# WORK ORDER
Reproduce all entries word for word.

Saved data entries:
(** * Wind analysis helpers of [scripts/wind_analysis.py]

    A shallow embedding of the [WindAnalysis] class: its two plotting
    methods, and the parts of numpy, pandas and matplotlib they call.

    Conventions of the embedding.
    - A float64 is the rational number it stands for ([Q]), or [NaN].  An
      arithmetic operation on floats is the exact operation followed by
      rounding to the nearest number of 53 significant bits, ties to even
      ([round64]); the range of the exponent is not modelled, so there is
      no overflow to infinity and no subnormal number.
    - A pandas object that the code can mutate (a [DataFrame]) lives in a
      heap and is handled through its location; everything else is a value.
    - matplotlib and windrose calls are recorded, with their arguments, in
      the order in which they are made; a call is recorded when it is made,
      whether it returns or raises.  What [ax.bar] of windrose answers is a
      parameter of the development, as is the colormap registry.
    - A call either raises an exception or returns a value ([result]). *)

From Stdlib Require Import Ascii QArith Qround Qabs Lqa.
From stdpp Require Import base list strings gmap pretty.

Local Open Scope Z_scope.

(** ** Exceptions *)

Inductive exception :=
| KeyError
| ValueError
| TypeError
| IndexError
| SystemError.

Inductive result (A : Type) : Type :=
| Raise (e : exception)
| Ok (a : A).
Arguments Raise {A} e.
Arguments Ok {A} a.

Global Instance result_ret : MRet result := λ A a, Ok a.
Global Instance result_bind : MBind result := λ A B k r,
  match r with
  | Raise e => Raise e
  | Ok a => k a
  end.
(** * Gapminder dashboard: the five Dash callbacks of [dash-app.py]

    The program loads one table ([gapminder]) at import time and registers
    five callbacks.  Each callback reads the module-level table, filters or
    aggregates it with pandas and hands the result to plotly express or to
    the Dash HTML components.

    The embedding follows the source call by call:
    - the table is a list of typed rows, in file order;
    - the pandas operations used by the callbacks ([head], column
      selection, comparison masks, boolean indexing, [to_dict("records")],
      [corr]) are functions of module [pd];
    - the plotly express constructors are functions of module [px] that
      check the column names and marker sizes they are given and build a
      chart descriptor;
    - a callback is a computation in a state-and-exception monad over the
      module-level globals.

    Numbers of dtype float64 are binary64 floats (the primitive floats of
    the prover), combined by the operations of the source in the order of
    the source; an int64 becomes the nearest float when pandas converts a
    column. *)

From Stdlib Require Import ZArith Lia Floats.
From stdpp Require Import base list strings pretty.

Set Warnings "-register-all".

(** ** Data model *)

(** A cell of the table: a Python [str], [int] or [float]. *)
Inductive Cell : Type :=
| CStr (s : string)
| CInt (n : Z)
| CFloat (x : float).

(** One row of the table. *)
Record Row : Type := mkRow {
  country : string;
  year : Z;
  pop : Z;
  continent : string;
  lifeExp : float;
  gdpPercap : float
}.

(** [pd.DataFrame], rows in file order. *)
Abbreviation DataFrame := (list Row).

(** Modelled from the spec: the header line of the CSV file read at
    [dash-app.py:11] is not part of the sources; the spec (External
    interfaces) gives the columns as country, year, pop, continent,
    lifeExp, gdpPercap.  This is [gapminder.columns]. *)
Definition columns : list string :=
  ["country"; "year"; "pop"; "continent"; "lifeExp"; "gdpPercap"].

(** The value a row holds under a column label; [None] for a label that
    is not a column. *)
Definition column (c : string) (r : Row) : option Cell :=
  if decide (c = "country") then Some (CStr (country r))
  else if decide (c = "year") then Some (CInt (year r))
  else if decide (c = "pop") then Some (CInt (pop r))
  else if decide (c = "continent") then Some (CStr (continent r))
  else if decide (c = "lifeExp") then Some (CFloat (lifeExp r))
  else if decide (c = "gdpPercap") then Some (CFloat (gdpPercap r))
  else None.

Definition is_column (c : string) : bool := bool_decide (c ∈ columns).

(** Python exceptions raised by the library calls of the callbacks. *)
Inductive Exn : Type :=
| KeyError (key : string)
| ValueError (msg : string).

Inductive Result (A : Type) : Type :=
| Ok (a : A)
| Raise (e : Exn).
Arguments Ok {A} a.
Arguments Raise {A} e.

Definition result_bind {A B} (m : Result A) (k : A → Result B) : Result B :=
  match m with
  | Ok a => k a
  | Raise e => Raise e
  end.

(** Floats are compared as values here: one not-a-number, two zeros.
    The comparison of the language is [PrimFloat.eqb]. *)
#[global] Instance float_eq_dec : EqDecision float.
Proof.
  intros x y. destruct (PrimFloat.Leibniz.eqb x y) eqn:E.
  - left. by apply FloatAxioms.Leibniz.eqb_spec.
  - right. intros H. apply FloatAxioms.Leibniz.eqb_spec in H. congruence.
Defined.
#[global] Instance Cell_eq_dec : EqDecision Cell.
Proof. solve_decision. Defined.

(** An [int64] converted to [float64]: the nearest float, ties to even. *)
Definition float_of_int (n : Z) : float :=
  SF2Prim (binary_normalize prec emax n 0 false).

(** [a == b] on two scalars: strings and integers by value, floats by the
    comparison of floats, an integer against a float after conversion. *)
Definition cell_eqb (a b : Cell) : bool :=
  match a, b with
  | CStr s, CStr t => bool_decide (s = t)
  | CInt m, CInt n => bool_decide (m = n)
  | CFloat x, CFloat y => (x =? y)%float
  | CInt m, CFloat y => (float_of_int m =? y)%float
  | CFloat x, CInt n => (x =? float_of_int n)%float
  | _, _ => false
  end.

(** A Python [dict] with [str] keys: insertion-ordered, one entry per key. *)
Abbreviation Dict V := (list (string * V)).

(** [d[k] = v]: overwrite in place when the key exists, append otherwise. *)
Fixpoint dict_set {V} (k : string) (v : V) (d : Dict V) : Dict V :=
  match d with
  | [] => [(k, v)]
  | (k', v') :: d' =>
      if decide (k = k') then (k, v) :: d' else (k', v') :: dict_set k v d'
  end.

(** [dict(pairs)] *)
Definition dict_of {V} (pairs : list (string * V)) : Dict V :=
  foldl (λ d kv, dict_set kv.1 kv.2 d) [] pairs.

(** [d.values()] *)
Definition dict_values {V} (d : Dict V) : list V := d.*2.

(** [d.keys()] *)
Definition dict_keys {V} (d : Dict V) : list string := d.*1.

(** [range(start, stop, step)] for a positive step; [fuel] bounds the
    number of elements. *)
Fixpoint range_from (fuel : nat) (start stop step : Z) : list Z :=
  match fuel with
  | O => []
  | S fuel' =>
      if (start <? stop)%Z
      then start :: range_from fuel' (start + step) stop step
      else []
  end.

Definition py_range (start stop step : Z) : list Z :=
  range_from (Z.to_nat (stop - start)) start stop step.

# WRITTEN RESPONSE
(** * Wind analysis helpers of [scripts/wind_analysis.py]

    A shallow embedding of the [WindAnalysis] class: its two plotting
    methods, and the parts of numpy, pandas and matplotlib they call.

    Conventions of the embedding.
    - A float64 is the rational number it stands for ([Q]), or [NaN].  An
      arithmetic operation on floats is the exact operation followed by
      rounding to the nearest number of 53 significant bits, ties to even
      ([round64]); the range of the exponent is not modelled, so there is
      no overflow to infinity and no subnormal number.
    - A pandas object that the code can mutate (a [DataFrame]) lives in a
      heap and is handled through its location; everything else is a value.
    - matplotlib and windrose calls are recorded, with their arguments, in
      the order in which they are made; a call is recorded when it is made,
      whether it returns or raises.  What [ax.bar] of windrose answers is a
      parameter of the development, as is the colormap registry.
    - A call either raises an exception or returns a value ([result]). *)

From Stdlib Require Import Ascii QArith Qround Qabs Lqa.
From stdpp Require Import base list strings gmap pretty.

Local Open Scope Z_scope.

(** ** Exceptions *)

Inductive exception :=
| KeyError
| ValueError
| TypeError
| IndexError
| SystemError.

Inductive result (A : Type) : Type :=
| Raise (e : exception)
| Ok (a : A).
Arguments Raise {A} e.
Arguments Ok {A} a.

Global Instance result_ret : MRet result := λ A a, Ok a.
Global Instance result_bind : MBind result := λ A B k r,
  match r with
  | Raise e => Raise e
  | Ok a => k a
  end.
(** * Gapminder dashboard: the five Dash callbacks of [dash-app.py]

    The program loads one table ([gapminder]) at import time and registers
    five callbacks.  Each callback reads the module-level table, filters or
    aggregates it with pandas and hands the result to plotly express or to
    the Dash HTML components.

    The embedding follows the source call by call:
    - the table is a list of typed rows, in file order;
    - the pandas operations used by the callbacks ([head], column
      selection, comparison masks, boolean indexing, [to_dict("records")],
      [corr]) are functions of module [pd];
    - the plotly express constructors are functions of module [px] that
      check the column names and marker sizes they are given and build a
      chart descriptor;
    - a callback is a computation in a state-and-exception monad over the
      module-level globals.

    Numbers of dtype float64 are binary64 floats (the primitive floats of
    the prover), combined by the operations of the source in the order of
    the source; an int64 becomes the nearest float when pandas converts a
    column. *)

From Stdlib Require Import ZArith Lia Floats.
From stdpp Require Import base list strings pretty.

Set Warnings "-register-all".

(** ** Data model *)

(** A cell of the table: a Python [str], [int] or [float]. *)
Inductive Cell : Type :=
| CStr (s : string)
| CInt (n : Z)
| CFloat (x : float).

(** One row of the table. *)
Record Row : Type := mkRow {
  country : string;
  year : Z;
  pop : Z;
  continent : string;
  lifeExp : float;
  gdpPercap : float
}.

(** [pd.DataFrame], rows in file order. *)
Abbreviation DataFrame := (list Row).

(** Modelled from the spec: the header line of the CSV file read at
    [dash-app.py:11] is not part of the sources; the spec (External
    interfaces) gives the columns as country, year, pop, continent,
    lifeExp, gdpPercap.  This is [gapminder.columns]. *)
Definition columns : list string :=
  ["country"; "year"; "pop"; "continent"; "lifeExp"; "gdpPercap"].

(** The value a row holds under a column label; [None] for a label that
    is not a column. *)
Definition column (c : string) (r : Row) : option Cell :=
  if decide (c = "country") then Some (CStr (country r))
  else if decide (c = "year") then Some (CInt (year r))
  else if decide (c = "pop") then Some (CInt (pop r))
  else if decide (c = "continent") then Some (CStr (continent r))
  else if decide (c = "lifeExp") then Some (CFloat (lifeExp r))
  else if decide (c = "gdpPercap") then Some (CFloat (gdpPercap r))
  else None.

Definition is_column (c : string) : bool := bool_decide (c ∈ columns).

(** Python exceptions raised by the library calls of the callbacks. *)
Inductive Exn : Type :=
| KeyError (key : string)
| ValueError (msg : string).

Inductive Result (A : Type) : Type :=
| Ok (a : A)
| Raise (e : Exn).
Arguments Ok {A} a.
Arguments Raise {A} e.

Definition result_bind {A B} (m : Result A) (k : A → Result B) : Result B :=
  match m with
  | Ok a => k a
  | Raise e => Raise e
  end.

(** Floats are compared as values here: one not-a-number, two zeros.
    The comparison of the language is [PrimFloat.eqb]. *)
#[global] Instance float_eq_dec : EqDecision float.
Proof.
  intros x y. destruct (PrimFloat.Leibniz.eqb x y) eqn:E.
  - left. by apply FloatAxioms.Leibniz.eqb_spec.
  - right. intros H. apply FloatAxioms.Leibniz.eqb_spec in H. congruence.
Defined.
#[global] Instance Cell_eq_dec : EqDecision Cell.
Proof. solve_decision. Defined.

(** An [int64] converted to [float64]: the nearest float, ties to even. *)
Definition float_of_int (n : Z) : float :=
  SF2Prim (binary_normalize prec emax n 0 false).

(** [a == b] on two scalars: strings and integers by value, floats by the
    comparison of floats, an integer against a float after conversion. *)
Definition cell_eqb (a b : Cell) : bool :=
  match a, b with
  | CStr s, CStr t => bool_decide (s = t)
  | CInt m, CInt n => bool_decide (m = n)
  | CFloat x, CFloat y => (x =? y)%float
  | CInt m, CFloat y => (float_of_int m =? y)%float
  | CFloat x, CInt n => (x =? float_of_int n)%float
  | _, _ => false
  end.

(** A Python [dict] with [str] keys: insertion-ordered, one entry per key. *)
Abbreviation Dict V := (list (string * V)).

(** [d[k] = v]: overwrite in place when the key exists, append otherwise. *)
Fixpoint dict_set {V} (k : string) (v : V) (d : Dict V) : Dict V :=
  match d with
  | [] => [(k, v)]
  | (k', v') :: d' =>
      if decide (k = k') then (k, v) :: d' else (k', v') :: dict_set k v d'
  end.

(** [dict(pairs)] *)
Definition dict_of {V} (pairs : list (string * V)) : Dict V :=
  foldl (λ d kv, dict_set kv.1 kv.2 d) [] pairs.

(** [d.values()] *)
Definition dict_values {V} (d : Dict V) : list V := d.*2.

(** [d.keys()] *)
Definition dict_keys {V} (d : Dict V) : list string := d.*1.

(** [range(start, stop, step)] for a positive step; [fuel] bounds the
    number of elements. *)
Fixpoint range_from (fuel : nat) (start stop step : Z) : list Z :=
  match fuel with
  | O => []
  | S fuel' =>
      if (start <? stop)%Z
      then start :: range_from fuel' (start + step) stop step
      else []
  end.

Definition py_range (start stop step : Z) : list Z :=
  range_from (Z.to_nat (stop - start)) start stop step.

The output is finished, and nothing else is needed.